Sunday, February 22, 2004

Prayer

Sadly, The Canterbury Bookstore here in Madison is closing up shop after many years of faithful Buchhandlung. The Inn will remain open, each room a theme room modeled after Chaucer's tales. We succeeded, over the course of 1.5 years, in purchasing enough books to get a free nights stay in a room there. Fun.

All of which is an indirect start to sharing where I finished reading Guardini's book on The Art of Praying. At Ancorra, the coffee shop attached to Canterbury. With a clipper of fair trade guatemalan. The book is utterly inspiring; in fact, I found it to be both immediately useful in my ministry of prayer as a pastor, and in the longer term, as a guide to future praying.

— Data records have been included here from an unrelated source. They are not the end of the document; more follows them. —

(** * Mergington High School activities API (src/app.py)

    A shallow embedding of the FastAPI application: the three
    process-wide dictionaries ([activities], [teachers], [sessions]) form
    the state, every endpoint is a function in a small state-and-exception
    monad, and the properties of the specification are proved about those
    functions. *)

From Stdlib Require Import ZArith Ascii Floats.PrimFloat.
From stdpp Require Import gmap strings list fin_maps.

Local Open Scope string_scope.
Local Open Scope Z_scope.
Local Open Scope list_scope.

(** ** Python values and primitives *)

Module Py.

#[local] Set Warnings "-register-all".

(** The values a decoded JSON document can hold. *)
Inductive pyval : Type :=
  | PyNone
  | PyBool (b : bool)
  | PyInt (n : Z)
  | PyFloat (f : float)
  | PyStr (s : string)
  | PyList (items : list pyval)
  | PyDict (items : list (string * pyval)).

(** [bool(s)] for a [str]. *)
Definition truthy_str (s : string) : bool :=
  negb (String.eqb s "").

(** [bool(v)]: [None], [False], zero, and empty strings and containers are
    false. *)
Definition truthy (v : pyval) : bool :=
  match v with
  | PyNone => false
  | PyBool b => b
  | PyInt n => negb (n =? 0)
  | PyFloat f => negb (PrimFloat.eqb f 0%float)
  | PyStr s => truthy_str s
  | PyList items => negb (bool_decide (items = []))
  | PyDict items => negb (bool_decide (items = []))
  end.

(** [d.get(k)] on a decoded JSON object: [None] for a missing key. *)
Definition dict_get (d : gmap string pyval) (k : string) : pyval :=
  default PyNone (d !! k).

(** [bool(o)] for an [Optional[str]]. *)
Definition truthy_opt_str (o : option string) : bool :=
  match o with
  | None => false
  | Some s => truthy_str s
  end.

(** [hash(v)] is defined: lists and dicts are unhashable, and looking one
    up in a [dict] raises [TypeError].  A hashable value that is not a
    [str] is never a key of a dictionary whose keys are all [str]. *)
Definition hashable (v : pyval) : bool :=
  match v with
  | PyList _ | PyDict _ => false
  | _ => true
  end.

(** [s != v] for a [str] [s]: a string is equal to an equal string only. *)
Definition str_ne (s : string) (v : pyval) : bool :=
  match v with
  | PyStr s' => negb (String.eqb s s')
  | _ => true
  end.

(** [l.remove(x)]: drops the first occurrence of [x]; [None] stands for the
    [ValueError] raised when there is none. *)
Fixpoint list_remove (x : string) (l : list string) : option (list string) :=
  match l with
  | [] => None
  | y :: l' =>
      if String.eqb y x then Some l'
      else match list_remove x l' with
           | Some r => Some (y :: r)
           | None => None
           end
  end.

(** [x in l] for a list of strings. *)
Definition list_contains (x : string) (l : list string) : bool :=
  existsb (String.eqb x) l.

End Py.

Import Py.

(** ** Outcomes of a request handler *)

(** A handler returns a value, raises [HTTPException] (turned by the
    framework into a response with that status), or lets another exception
    escape. *)
Inductive outcome (A : Type) : Type :=
  | Return (a : A)
  | HTTPException (status_code : Z) (detail : string)
  | Uncaught (exc : string).

Arguments Return {A} a.
Arguments HTTPException {A} status_code detail.
Arguments Uncaught {A} exc.

(** ** Data model *)

(** One value of the [activities] dictionary. *)
Record Activity : Type := mkActivity {
  description : string;
  schedule : string;
  max_participants : Z;
  participants : list string
}.

(** The module-level dictionaries.  Keys are unique as in a [dict]; the
    insertion order of a [dict] plays no role in the handlers. *)
Record State : Type := mkState {
  activities : gmap string Activity;
  teachers : gmap string string;
  sessions : gmap string string
}.

(** What the handlers read of a [Request]: [request.cookies.get] and
    [request.headers.get]. *)
Record Request : Type := mkRequest {
  cookies : gmap string string;
  headers : gmap string string
}.

(** Calls made on the [Response] argument. *)
Inductive cookie_op : Type :=
  | set_cookie (key value : string) (httponly : bool) (samesite : string)
  | delete_cookie (key : string).

(** A JSON object of string fields, as the handlers return. *)
Definition body : Type := list (string * string).

(** ** The handler monad: state passing with exceptions *)

Definition handler (A : Type) : Type := State → outcome A * State.

#[global] Instance handler_ret : MRet handler :=
  λ A a st, (Return a, st).

#[global] Instance handler_bind : MBind handler :=
  λ A B f c st,
    match c st with
    | (Return a, st') => f a st'
    | (HTTPException code detail, st') => (HTTPException code detail, st')
    | (Uncaught exc, st') => (Uncaught exc, st')
    end.

Definition raise {A : Type} (status_code : Z) (detail : string) : handler A :=
  λ st, (HTTPException status_code detail, st).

I read the first half of the book last night, and used concepts and themes from it for the prayers of the church this morning. Guardini argues at least these points- that prayer begins with confession, then continues with adoration. That prayer is centered around the Lord's Prayer in and through Christ to the Father. He further distinguishes between personal and liturgical prayer, centers prayer in God's Triune life, spends some time reflecting on the central Christological and Trinitarian nature of prayer, but does not exclude the Catholic approach to prayer that includes Mary, the Saints, and particular devotional practices (the Rosary, etc).

Yet it is impossible to summarize Guardini's thoughts, because it is the overall effect of reading the work that accomplishes something and furthers the prayer life of the reader. It is one of those books that leaves you different at the end of the reading than at the beginning, not because of its intellectual audacity, but because of its simple catechetical profundity.